The Individual vs The Context

Harmony and China's dream, from David Brooks, columnist at the NY Times:
If you show an American an image of a fish tank, the American will usually describe the biggest fish in the tank and what it is doing. If you ask a Chinese person to describe a fish tank, the Chinese will usually describe the context in which the fish swim.

These sorts of experiments have been done over and over again, and the results reveal the same underlying pattern. Americans usually see individuals; Chinese and other Asians see contexts.

Interesting distinction in perspective. I wonder how the Chinese language fits into this notion of context. In other words, how does the language itself express context and not individualism. I'll have to ask some Chinese friends because it seems the concept is pretty similar in Japan. In fact, I'm reading a book on Japanese linguistics that would tend to support this view from Brooks. The book documents how the Japanese language is used to create context vs how the English language is used to do the exact opposite -- topics vs subjects, passive voice vs active voice, nominalized verbs vs action verbs, etc. There are probably a lot of exceptions among people on both sides of the language/culture line, but the tendencies seem pretty clear.
Comments:

Just because Brooks has the pulpit of the NY Times doesn't mean that his thoughts on Asia are worth one yuan. Lots of people much more experienced with China would say that Brooks significantly misunderstands China.

http://cnreviews.com/china_cultural_differences/david-brooks-china_20080818.html

Posted by Gen Kanai on October 20, 2008 at 04:18 PM JST #

hey, Gen. Thanks for that link (which has many links!). You always give me more references to read! :) I'm really interested in this subject and know very little about it. I agree that Brooks is a tad on the generalization side, and I don't like the words "collective" vs "individual" to describe China vs the West. My friend Jon has educated me on that bit a lot. However, "context" seems easier for me to understand as I poke through this. Also, I'm just as skeptical of "experts" and their research, though, so I value the one shot observations from those who, like Brooks in this case, are clearly from the West with little knowledge of the East. That has value. Warts and all. We'll see. Every time I write on this subject, it gets a reaction, which to me is just as interesting as the original issue. I'll keep reading and see where I go ...

Posted by Jim Grisanzio on October 20, 2008 at 05:09 PM JST #

I just wonder if the use of ideograms has something to do with this different way to perceive the environment. We put meaningless characters to create a phonetic sequence that then is interpreted by our brains as a meaning.

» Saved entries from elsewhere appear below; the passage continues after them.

(** ** Scalars *)

Lemma parse_scalar_sound l v r : parse_scalar l = Some (v, r) → ∃ t, l = t ++ r ∧ scalar_text t v.
Proof.
  unfold parse_scalar. destruct (strip_prefix json_null l) as [l1|] eqn:E1.
  { intros [= <- <-]. apply strip_prefix_app in E1 as ->. eexists; split; [done|constructor]. }
  destruct (strip_prefix json_true l) as [l2|] eqn:E2.
  { intros [= <- <-]. apply strip_prefix_app in E2 as ->. eexists; split; [done|constructor]. }
  destruct (strip_prefix json_false l) as [l3|] eqn:E3.
  { intros [= <- <-]. apply strip_prefix_app in E3 as ->. eexists; split; [done|constructor]. }
  destruct l as [|c l]; [done|]. destruct (Ascii.eqb_spec c quote) as [->|Hc].
  - destruct (scan_string l) as [[k r']|] eqn:Ek; intros [= <- <-].
    apply scan_string_sound in Ek as [-> Hk]. exists (quote :: k ++ [quote]).
    split; [by rewrite <- app_comm_cons, <- app_assoc|by constructor].
  - destruct (scan_number _) as [[t r']|] eqn:Et; intros [= <- <-].
    apply scan_number_sound in Et as [-> Ht]. exists t. split; [done|by constructor].
Qed.

Lemma number_head t : number_text t → ∃ c t', t = c :: t' ∧ (c = "-"%char ∨ is_digit c = true).
Proof.
  intros (s & i & f & e & -> & Hs & Hi & _). destruct (int_head i Hi) as (c & i' & -> & Hc).
  destruct Hs as [-> | ->]; cbn [app]; eauto.
Qed.

(** A number begins with nothing another value begins with. *)
Lemma number_first t :
  number_text t → ∃ c t', t = c :: t' ∧ starts c = true ∧
    ∀ x, x ∈ ["["; "{"; quote; "n"; "t"; "f"]%char → c ≠ x.
Proof.
  intros Ht. destruct (number_head t Ht) as (c & t' & -> & Hc). exists c, t'. split; [done|].
  destruct Hc as [-> | Hc].
  - split; [done|]. intros x Hx <-. revert Hx.
    rewrite !elem_of_cons, elem_of_nil. intros Hx. destruct_or!; done.
  - destruct (digit_facts c Hc) as (H1 & _ & _ & H2). split; [done|].
    intros x Hx. apply H2. set_solver.
Qed.

Lemma scalar_head t v :
  scalar_text t v → ∃ c t', t = c :: t' ∧ starts c = true ∧ c ≠ "["%char ∧ c ≠ "{"%char.
Proof.
  destruct 1 as [| | |k Hk|t Ht]; try (by repeat eexists).
  destruct (number_first t Ht) as (c & t' & -> & Hs & Hc). exists c, t'.
  split_and!; try done; apply Hc; set_solver.
Qed.

Lemma strip_prefix_head x p c l : c ≠ x → strip_prefix (x :: p) (c :: l) = None.
Proof. intros Hc. cbn. by destruct (Ascii.eqb_spec x c). Qed.

Lemma parse_scalar_complete t v r :
  scalar_text t v → stop r → parse_scalar (t ++ r) = Some (v, r).
Proof.
  destruct 1 as [| | |k Hk|t Ht]; intros Hr; try done.
  - cbn [app]. rewrite <- app_assoc. cbn [app]. unfold parse_scalar.
    change json_null with ("n"%char :: bytes "ull"). change json_true with ("t"%char :: bytes "rue").
    change json_false with ("f"%char :: bytes "alse").
    rewrite !strip_prefix_head by done. rewrite Ascii.eqb_refl, scan_string_complete by done. done.
  - pose proof (scan_number_complete t r Ht Hr) as Hn.
    destruct (number_first t Ht) as (c & t' & -> & _ & Hc). cbn [app] in *. unfold parse_scalar.
    change json_null with ("n"%char :: bytes "ull"). change json_true with ("t"%char :: bytes "rue").
    change json_false with ("f"%char :: bytes "alse").
    rewrite !strip_prefix_head by (apply Hc; set_solver).
    destruct (Ascii.eqb_spec c quote) as [Hq|_]; [by destruct (Hc quote); [set_solver|]|].
    by rewrite Hn.
Qed.

(** ** The parser reads texts of the grammar *)

Lemma elements_blank w d b vs : white w → elements_text d b vs → elements_text d (w ++ b) vs.
Proof.
  intros Hw. destruct 1; rewrite app_assoc; constructor; try done; by apply Forall_app.
Qed.

Lemma members_blank w d b ms : white w → members_text d b ms → members_text d (w ++ b) ms.
Proof.
  intros Hw. destruct 1; rewrite app_assoc; constructor; try done; by apply Forall_app.
Qed.

Lemma take_app_minus {A} (t r : list A) : take (length (t ++ r) - length r) (t ++ r) = t.
Proof. rewrite length_app. by rewrite (take_app_length' t) by lia. Qed.

(** What the three parsers promise with some fuel. *)
Record parser_sound (fuel : nat) : Prop := {
  value_sound d l v r : parse_value fuel d l = Some (v, r) → ∃ t, l = t ++ r ∧ value_text d t v;
  elements_sound d l vs r :
    parse_elements fuel d l = Some (vs, r) → ∃ b, l = b ++ "]"%char :: r ∧ elements_text d b vs;
  members_sound d l ms r :
    parse_members fuel d l = Some (ms, r) → ∃ b, l = b ++ "}"%char :: r ∧ members_text d b ms;
}.

Section Sound.
Context (fuel : nat) (IH : parser_sound fuel).

Lemma parse_value_step d l v r :
  parse_value (S fuel) d l = Some (v, r) → ∃ t, l = t ++ r ∧ value_text d t v.
Proof.
  destruct l as [|c l]; cbn [parse_value]; [done|].
  destruct (Ascii.eqb_spec c "["%char) as [->|Hl].
  { destruct (Z.leb_spec d 0) as [|Hd]; [done|]. destruct (skip_ws_spec l) as (w & El & Hw).
    destruct (skip_ws l) as [|c l1]; [done|]. destruct (Ascii.eqb_spec c "]"%char) as [->|_].
    - intros [= <- <-]. exists ("["%char :: w ++ ["]"%char]). split; [|by constructor].
      cbn [app]. by rewrite <- app_assoc, El.
    - destruct (parse_elements fuel _ _) as [[vs r']|] eqn:Ev; intros [= <- <-].
      apply (elements_sound _ IH) in Ev as (b & Eb & Hb). exists ("["%char :: (w ++ b) ++ ["]"%char]).
      split; [cbn [app]; by rewrite <- !app_assoc, El, Eb|]. constructor; [done|].
      by apply elements_blank. }
  destruct (Ascii.eqb_spec c "{"%char) as [->|Ho].
  { destruct (Z.leb_spec d 0) as [|Hd]; [done|]. destruct (skip_ws_spec l) as (w & El & Hw).
    destruct (skip_ws l) as [|c l1]; [done|]. destruct (Ascii.eqb_spec c "}"%char) as [->|_].
    - intros [= <- <-]. exists ("{"%char :: w ++ ["}"%char]). split; [|by constructor].
      cbn [app]. by rewrite <- app_assoc, El.
    - destruct (parse_members fuel _ _) as [[ms r']|] eqn:Ev; intros [= <- <-].
      apply (members_sound _ IH) in Ev as (b & Eb & Hb). exists ("{"%char :: (w ++ b) ++ ["}"%char]).
      split; [cbn [app]; by rewrite <- !app_assoc, El, Eb|]. constructor; [done|].
      by apply members_blank. }
  intros (t & -> & Ht)%parse_scalar_sound. exists t. split; [done|by constructor].
Qed.

Lemma parse_elements_step d l vs r :
  parse_elements (S fuel) d l = Some (vs, r) → ∃ b, l = b ++ "]"%char :: r ∧ elements_text d b vs.
Proof.
  cbn [parse_elements]. destruct (skip_ws_spec l) as (w1 & El & Hw1).
  destruct (parse_value fuel _ _) as [[v r1]|] eqn:Ev; cbn; [|done].
  apply (value_sound _ IH) in Ev as (t & Et & Ht). rewrite Et in El. subst l.
  destruct (skip_ws_spec r1) as (w2 & Er & Hw2).
  destruct (skip_ws r1) as [|c r2]; [done|]. subst r1.
  destruct (Ascii.eqb_spec c ","%char) as [->|_].
  - destruct (parse_elements fuel _ _) as [[vs' r']|] eqn:Ev; intros [= <- <-].
    apply (elements_sound _ IH) in Ev as (b & -> & Hb).
    exists (w1 ++ t ++ w2 ++ ","%char :: b). split; [|by constructor].
    rewrite <- !app_assoc. by cbn [app].
  - destruct (Ascii.eqb_spec c "]"%char) as [->|_]; [|done]. intros [= <- <-].
    exists (w1 ++ t ++ w2). split; [by rewrite <- !app_assoc|by constructor].
Qed.

Lemma parse_members_step d l ms r :
  parse_members (S fuel) d l = Some (ms, r) → ∃ b, l = b ++ "}"%char :: r ∧ members_text d b ms.
Proof.
  cbn [parse_members]. destruct (skip_ws_spec l) as (w1 & El & Hw1).
  destruct (skip_ws l) as [|c l1]; [done|]. destruct (Ascii.eqb_spec c quote) as [->|_]; [|done].
  destruct (scan_string l1) as [[k l2]|] eqn:Ek; cbn; [|done].
  apply scan_string_sound in Ek as [-> Hk]. destruct (skip_ws_spec l2) as (w2 & El2 & Hw2).
  destruct (skip_ws l2) as [|c l3]; [done|]. destruct (Ascii.eqb_spec c ":"%char) as [->|_]; [|done].
  destruct (skip_ws_spec l3) as (w3 & El3 & Hw3).
  destruct (parse_value fuel _ _) as [[v r1]|] eqn:Ev; cbn; [|done].
  apply (value_sound _ IH) in Ev as (t & Et & Ht). rewrite Et, take_app_minus.
  rewrite Et in El3. subst l3 l2. destruct (skip_ws_spec r1) as (w4 & Er & Hw4).
  destruct (skip_ws r1) as [|c r2]; [done|]. subst r1 l.
  destruct (Ascii.eqb_spec c ","%char) as [->|_].
  - destruct (parse_members fuel _ _) as [[ms' r']|] eqn:Ev; intros [= <- <-].
    apply (members_sound _ IH) in Ev as (b & -> & Hb).
    exists (w1 ++ quote :: k ++ quote :: w2 ++ ":"%char :: w3 ++ t ++ w4 ++ ","%char :: b).
    split; [|by constructor]. repeat (rewrite <- app_assoc; cbn [app]). done.
  - destruct (Ascii.eqb_spec c "}"%char) as [->|_]; [|done]. intros [= <- <-].
    exists (w1 ++ quote :: k ++ quote :: w2 ++ ":"%char :: w3 ++ t ++ w4).
    split; [|by constructor]. repeat (rewrite <- app_assoc; cbn [app]). done.
Qed.
End Sound.

Lemma parse_sound fuel : parser_sound fuel.
Proof.
  induction fuel as [|fuel IH]; [by constructor|].
  constructor; [by apply parse_value_step|by apply parse_elements_step|by apply parse_members_step].
Qed.

(** ** Every text of the grammar is read *)

Lemma value_head d t v : value_text d t v → ∃ c t', t = c :: t' ∧ starts c = true.
Proof.
  destruct 1 as [? ? ? Hs| | | |]; try (by repeat eexists).
  destruct (scalar_head _ _ Hs) as (c & t' & -> & Hc & _). eauto.
Qed.

Lemma starts_nospace c : starts c = true → is_space c = false.
Proof. unfold starts. intros H. by bool_hyps. Qed.

Lemma starts_other c x :
  starts c = true → x ∈ ["]"; "}"; ","; ":"]%char → Ascii.eqb c x = false.
Proof.
  unfold starts. intros H Hx. bool_hyps. destruct (Ascii.eqb c x) eqn:E; [|done].
  rewrite <- not_true_iff_false in H0. destruct H0. apply existsb_exists. exists x.
  by rewrite <- list_elem_of_In.
Qed.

They need to extract the meaning from the character that already contains the elements that together create the meaning.
Maybe this process stimulates two different ways of thinking.

Based on my experience in Japan, I realized that I tend to focus the problem and my actions are directed to it.
They instead spend more time on many related parameters that surround the problem.
Sometimes I'm too direct forgetting important details.
Sometimes they waste a lot of time thinking on irrelevant details.